When Peter DeBoer stands at the front of the Golden Knights’ film room, with rows of players watching closely as he breaks down video from the game prior, he occasionally digs into his bag of tricks and uses his formal education.
DeBoer holds law degrees from both the University of Windsor and the University of Detroit, and while his path as a professional hockey coach has strayed dramatically from where DeBoer thought he’d be when he earned those degrees, his law background is still a tool.
Explaining to a room full of NHL players why they need to employ the 1-1-3 neutral zone forecheck isn’t exactly the same as presenting a case to a jury in court, but there are similarities.

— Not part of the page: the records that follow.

(** The last element of strings.Split(s, sep), a non-empty [sep]: the rest after
    the non-overlapping occurrences, from the left. *)
Fixpoint split_last (fuel : nat) (s sep : string) : string :=
  match fuel with
  | O => s
  | S fuel => match Cut s sep with Some (_, rest) => split_last fuel rest sep | None => s end
  end.
Definition SplitLast (s sep : string) : string := split_last (String.length s) s sep.

(** *** Package path *)

(** One element of the path, on the reversed stack of kept elements. *)
Definition clean_part (rooted : bool) (acc : list string) (part : string) : list string :=
  if decide (part = "" ∨ part = ".") then acc
  else if decide (part = "..") then
    match acc with
    | [] => if rooted then [] else [".."]
    | x :: rest => if decide (x = "..") then ".." :: acc else rest
    end
  else part :: acc.

Definition PathClean (p : string) : string :=
  if decide (p = "") then "."
  else
    let rooted := HasPrefix p "/" in
    let body := Join "/" (rev (foldl (clean_part rooted) [] (Split "/"%char p))) in
    if rooted then "/" +:+ body else if decide (body = "") then "." else body.

(** Leading empty elements are ignored. *)
Fixpoint PathJoin (l : list string) : string :=
  match l with
  | [] => ""
  | x :: l' => if decide (x = "") then PathJoin l' else PathClean (Join "/" l)
  end.

(** [path.Dir]: everything up to the last slash, cleaned. *)
Definition PathDir (p : string) : string :=
  match CutLast p "/" with
  | Some (a, _) => PathClean (a +:+ "/")
  | None => PathClean ""
  end.

(** ** Examples *)

Example clean_ex : PathClean "a//b/./../c/" = "a/c". Proof. reflexivity. Qed.
Example clean_up : PathClean "../../x/.." = "../..". Proof. reflexivity. Qed.
Example clean_root : PathClean "/../a" = "/a". Proof. reflexivity. Qed.
Example join_ex : PathJoin [""; "node_modules"; "@s/p"] = "node_modules/@s/p". Proof. reflexivity. Qed.
Example dir_ex : PathDir "node_modules/a" = "node_modules" ∧ PathDir "a" = "." ∧ PathDir "/a" = "/".
Proof. by vm_compute. Qed.
Example split_ex : SplitLast "a/node_modules/b/node_modules/@s/c" "/node_modules/" = "@s/c".
Proof. reflexivity. Qed.

(** ** Lemmas *)

Lemma drop_app a b : drop_str (String.length a) (a +:+ b) = b.
Proof.
  unfold drop_str. rewrite sapp_length.
  replace (String.length a + String.length b - String.length a)%nat with (String.length b) by lia.
  induction a as [|c a IH]; [|exact IH].
  change (EmptyString +:+ b) with b. simpl. induction b as [|c b IH]; [done|]. simpl. by rewrite IH.
Qed.

Lemma take_app (a b : string) : String.substring 0 (String.length a) (a +:+ b) = a.
Proof.
  induction a as [|c a IH]; [by destruct b|]. rewrite sapp_cons. simpl. by rewrite IH.
Qed.

Lemma Cut_spec s sep a b : Cut s sep = Some (a, b) → s = a +:+ sep +:+ b.
Proof.
  revert a b. induction s as [|c s IH]; intros a b; cbn [Cut].
  - destruct (HasPrefix "" sep) eqn:E; [|done]. intros [= <- <-].
    by apply prefix_inv in E as [[] E]; destruct sep.
  - destruct (HasPrefix (String c s) sep) eqn:E.
    + intros [= <- <-]. apply prefix_inv in E as [t E]. rewrite E. by rewrite drop_app.
    + destruct (Cut s sep) as [[a' b']|]; [|done]. intros [= <- <-]. rewrite sapp_cons. f_equal. by apply IH.
Qed.

Lemma CutLast_spec s sep a b : CutLast s sep = Some (a, b) → s = a +:+ sep +:+ b.
Proof.
  revert a b. induction s as [|c s IH]; intros a b; cbn [CutLast].
  - destruct (HasPrefix "" sep) eqn:E; [|done]. intros [= <- <-]. by apply prefix_inv in E as [[] E]; destruct sep.
  - destruct (CutLast s sep) as [[a' b']|].
    + intros [= <- <-]. rewrite sapp_cons. f_equal. by apply IH.
    + destruct (HasPrefix (String c s) sep) eqn:E; [|done]. intros [= <- <-].
      apply prefix_inv in E as [t E]. rewrite E. by rewrite drop_app.
Qed.

Lemma CutSuffix_app s suffix : CutSuffix (s +:+ suffix) suffix = Some s.
Proof.
  unfold CutSuffix. rewrite sapp_length.
  replace (String.length s + String.length suffix - String.length suffix)%nat with (String.length s) by lia.
  rewrite drop_app, decide_True by done. by rewrite take_app.
Qed.

(** Cutting at a one-byte separator. *)
Lemma CutLast_char c a b :
  free_of (λ x, bool_decide (x = c)) b → CutLast (a +:+ String c b) (String c "") = Some (a, b).
Proof.
  intros Hb. assert (Hn : ∀ t, free_of (λ x, bool_decide (x = c)) t → CutLast t (String c "") = None).
  { induction t as [|x t IH]; [done|]. intros [Hx Ht]. cbn [CutLast]. rewrite IH by done.
    rewrite HasPrefix_char. apply bool_decide_eq_false in Hx. by rewrite bool_decide_false. }
  induction a as [|x a IH].
  - change ("" +:+ String c b) with (String c b). cbn [CutLast].
    rewrite Hn by done. rewrite HasPrefix_char, bool_decide_true by done.
    change (String c b) with (String c "" +:+ b). by rewrite drop_app.
  - rewrite sapp_cons. cbn [CutLast]. by rewrite IH.
Qed.

Lemma Cut_char c a b :
  free_of (λ x, bool_decide (x = c)) a → Cut (a +:+ String c b) (String c "") = Some (a, b).
Proof.
  induction a as [|x a IH]; intros Ha.
  - change ("" +:+ String c b) with (String c b). cbn [Cut]. rewrite HasPrefix_char, bool_decide_true by done.
    change (String c b) with (String c "" +:+ b). by rewrite drop_app.
  - destruct Ha as [Hx Ha]. apply bool_decide_eq_false in Hx. rewrite sapp_cons. cbn [Cut].
    rewrite HasPrefix_char, bool_decide_false by congruence. by rewrite IH.
Qed.

Lemma CutLast_char_None c s :
  CutLast s (String c "") = None → free_of (λ x, bool_decide (x = c)) s.
Proof.
  induction s as [|x s IH]; [done|]. cbn [CutLast].
  destruct (CutLast s (String c "")) as [[]|]; [done|]. rewrite HasPrefix_char. case_bool_decide; [done|].
  intros _. split; [|by apply IH]. by apply bool_decide_false.
Qed.

Lemma CutLast_char_inv c s a b :
  CutLast s (String c "") = Some (a, b) → free_of (λ x, bool_decide (x = c)) b.
Proof.
  revert a b. induction s as [|x s IH]; intros a b; [done|]. cbn [CutLast].
  destruct (CutLast s (String c "")) as [[a' b']|] eqn:E.
  - intros [= <- <-]. by eapply IH.
  - destruct (HasPrefix (String x s) (String c "")) eqn:Hp; [|done]. intros [= <- <-].
    apply prefix_inv in Hp as [t Ht]. rewrite Ht.
    change 1%nat with (String.length (String c "")). rewrite (drop_app (String c "") t).
    change (String c "" +:+ t) with (String c t) in Ht. injection Ht as -> <-. by apply CutLast_char_None.
Qed.

(** *** Cleaning does not lengthen a path *)

Definition weight (l : list string) : nat := sum_list_with (λ x, S (String.length x)) l.

Lemma weight_app a b : weight (a ++ b) = (weight a + weight b)%nat.
Proof. apply sum_list_with_app. Qed.

Lemma weight_Split sep s : weight (Split sep s) = S (String.length s).
Proof.
  induction s as [|c s IH]; [done|]. simpl. case_decide.
  - simpl in *. by rewrite <-IH.
  - pose proof (Split_nonnil sep s). destruct (Split sep s) as [|a l]; [done|].
    simpl in *. lia.
Qed.

Lemma Join_weight l : (String.length (Join "/" l) = weight l - 1)%nat.
Proof.
  induction l as [|x l IH]; [done|]. destruct l as [|y l]; [cbn; lia|].
  change (Join "/" (x :: y :: l)) with (x +:+ "/" +:+ Join "/" (y :: l)).
  rewrite !sapp_length, IH. cbn. lia.
Qed.

Lemma clean_part_weight r acc p :
  (weight (clean_part r acc p) ≤ weight acc + if decide (p = "") then 0 else S (String.length p))%nat.
Proof.
  unfold clean_part. destruct (decide (p = "" ∨ p = ".")) as [|H]; [lia|].
  destruct (decide (p = "")) as [->|_]; [destruct H; by left|].
  destruct (decide (p = "..")) as [->|]; [|unfold weight; simpl; lia].
  destruct acc as [|x acc]; [destruct r; simpl; lia|].
  destruct (decide (x = "..")) as [->|]; unfold weight; simpl; lia.
Qed.

Definition kept (l : list string) : nat :=
  sum_list_with (λ x, if decide (x = "") then 0 else S (String.length x))%nat l.

Lemma clean_weight r acc l : (weight (foldl (clean_part r) acc l) ≤ weight acc + kept l)%nat.
Proof.
  revert acc. induction l as [|x l IH]; intros acc; [simpl; lia|]. cbn [foldl].
  specialize (IH (clean_part r acc x)). pose proof (clean_part_weight r acc x).
  change (kept (x :: l)) with ((if decide (x = "") then 0 else S (String.length x)) + kept l)%nat. lia.
Qed.

Lemma kept_empties l n : (n ≤ length (filter (λ x, x = "") l) → kept l + n ≤ weight l)%nat.
Proof.
  revert n. induction l as [|x l IH]; intros n Hn; [simpl in *; lia|].
  rewrite filter_cons in Hn. change (kept (x :: l)) with ((if decide (x = "") then 0 else S (String.length x)) + kept l)%nat.
  change (weight (x :: l)) with (S (String.length x) + weight l)%nat.
  destruct (decide (x = "")) as [->|].
  - simpl in Hn. specialize (IH (n - 1)%nat). simpl. lia.
  - specialize (IH n Hn). lia.
Qed.

(** A trailing slash does not survive, and a leading slash is one of the bytes. *)
Lemma PathClean_dir_length a :
  (String.length (PathClean (a +:+ "/")) ≤ Nat.max 1 (String.length a))%nat.
Proof.
  unfold PathClean. rewrite decide_False by (by destruct a).
  set (r := HasPrefix (a +:+ "/") "/").
  assert (Hs : Split "/" (a +:+ "/") = Split "/" a ++ [""]).
  { clear. induction a as [|c a IH]; [done|]. rewrite sapp_cons. cbn [Split]. rewrite IH.
    case_decide; [done|]. pose proof (Split_nonnil "/" a). by destruct (Split "/" a). }
  pose proof (clean_weight r [] (Split "/" (a +:+ "/"))) as Hw.
  set (l := foldl (clean_part r) [] (Split "/" (a +:+ "/"))) in *.
  assert (Hl : String.length (Join "/" (rev l)) = (weight l - 1)%nat).
  { rewrite Join_weight. f_equal. clear. induction l as [|x l IH]; [done|]. simpl. fold weight in *. unfold weight in *.
    rewrite sum_list_with_app, IH. simpl. lia. }
  cbn [weight sum_list_with] in Hw.
  assert (Hk : (kept (Split "/" (a +:+ "/")) ≤ String.length a + 1)%nat).
  { pose proof (kept_empties (Split "/" (a +:+ "/")) 1). rewrite weight_Split, sapp_length in H.
    simpl in H. assert (1 ≤ length (filter (λ x, x = "") (Split "/" (a +:+ "/"))))%nat; [|lia].
    rewrite Hs, filter_app, length_app. simpl. lia. }
  destruct r eqn:Hr.
  - change (String.length ("/" +:+ Join "/" (rev l))) with (S (String.length (Join "/" (rev l)))). rewrite Hl.
    destruct a as [|c a]; [cbn in *; lia|].
    assert (2 ≤ length (filter (λ x, x = "") (Split "/" (String c a +:+ "/"))))%nat as H2.
    { rewrite Hs, filter_app, length_app. subst r. rewrite sapp_cons, HasPrefix_char in Hr.
      apply bool_decide_eq_true in Hr as <-. cbn [Split]. rewrite decide_True by done.
      rewrite filter_cons_True by done. simpl. lia. }
    pose proof (kept_empties _ 2 H2) as H. rewrite weight_Split, sapp_length in H.
    change (String.length "/") with 1%nat in H. change (weight []) with 0%nat in Hw. simpl in *. lia.
  - case_decide; [cbn; lia|]. rewrite Hl. lia.
Qed.

(** Walking up a path ends: every step but the last shortens it. *)
Lemma PathDir_shorter p :
  p ≠ "" → PathDir p = "." ∨ PathDir p = "/" ∨ (String.length (PathDir p) < String.length p)%nat.
Proof.
  intros Hp. unfold PathDir. destruct (CutLast p "/") as [[a b]|] eqn:E; [|by left].
  apply CutLast_spec in E. pose proof (PathClean_dir_length a) as H.
  destruct a as [|c a]; [by right; left|]. right; right. subst p. rewrite !sapp_length. cbn in *. lia.
Qed.

(** *** Clean paths *)

(** A path element that [path.Clean] keeps. *)
Definition clean_seg (x : string) : Prop :=
  x ≠ "" ∧ x ≠ "." ∧ x ≠ ".." ∧ free_of (λ c, bool_decide (c = "/"%char)) x.
(** Only the set of nodes and the set of edges matter. *)
Lemma computeDepths_perm rootID nodes nodes' edges edges' :
  Forall (λ n, MinDepth n = -1) nodes → nodes ≡ₚ nodes' →
  (∀ x y, edge_between edges x y ↔ edge_between edges' x y) →
  ∃ l l', computeDepths rootID nodes edges = Some l ∧ computeDepths rootID nodes' edges' = Some l' ∧ l ≡ₚ l'.
Proof.
  intros Hn Hp He. destruct (computeDepths_spec rootID nodes edges Hn) as (l & Hl & Hll).
  destruct (computeDepths_spec rootID nodes' edges') as (l' & Hl' & Hll'); [by rewrite <-Hp|].
  exists l, l'. split; [done|]. split; [done|].
  destruct (Permutation_Forall2 Hp Hll) as (l2 & Hl2 & H2). rewrite Hl2. apply Permutation_refl'.
  eapply same_depths; [exact He| |exact H2|exact Hll']. intros x. cbv beta. by rewrite Hp.
Qed.

(** ** Example *)

(** A diamond with a long way round and a package nothing depends on. *)
Definition sample_nodes : list DependencyGraphNode :=
  (λ i, mkNode i "" (mkArtifact EcosystemNPM "" i "1.0.0" "") (-1) []) <$> ["r"; "a"; "b"; "c"; "z"].
Definition sample_edges : list DependencyGraphEdge :=
  (λ '(p, c), mkEdge "" "" p c DependencyTypeProd) <$>
    [("r", "a"); ("a", "b"); ("b", "c"); ("r", "c"); ("c", "a"); ("z", "r")].

Example sample_depths :
  ((λ l : list DependencyGraphNode, MinDepth <$> l) <$> computeDepths "r" sample_nodes sample_edges) = Some [0; 1; 2; 1; -1].
Proof. vm_compute. reflexivity. Qed.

“In law school you’re presenting a case in front of a person, and you’ve got to convince them that you’re right and the other person is wrong,” DeBoer said. “We do that daily with players. They have their thoughts on what they see or how the game should be played. We have to explain why we want them to do certain things, or go to uncomfortable places on the ice. You have to make that case every day to today’s athlete, because they’re not just going to go there unless they know why.”
Much of DeBoer’s success as a coach is driven by his deep understanding of the game, allowing him to quickly diagnose problems for his team. But what separates him from his peers is his ability to relay that information to his players in a way that motivates them to execute in the heat of battle.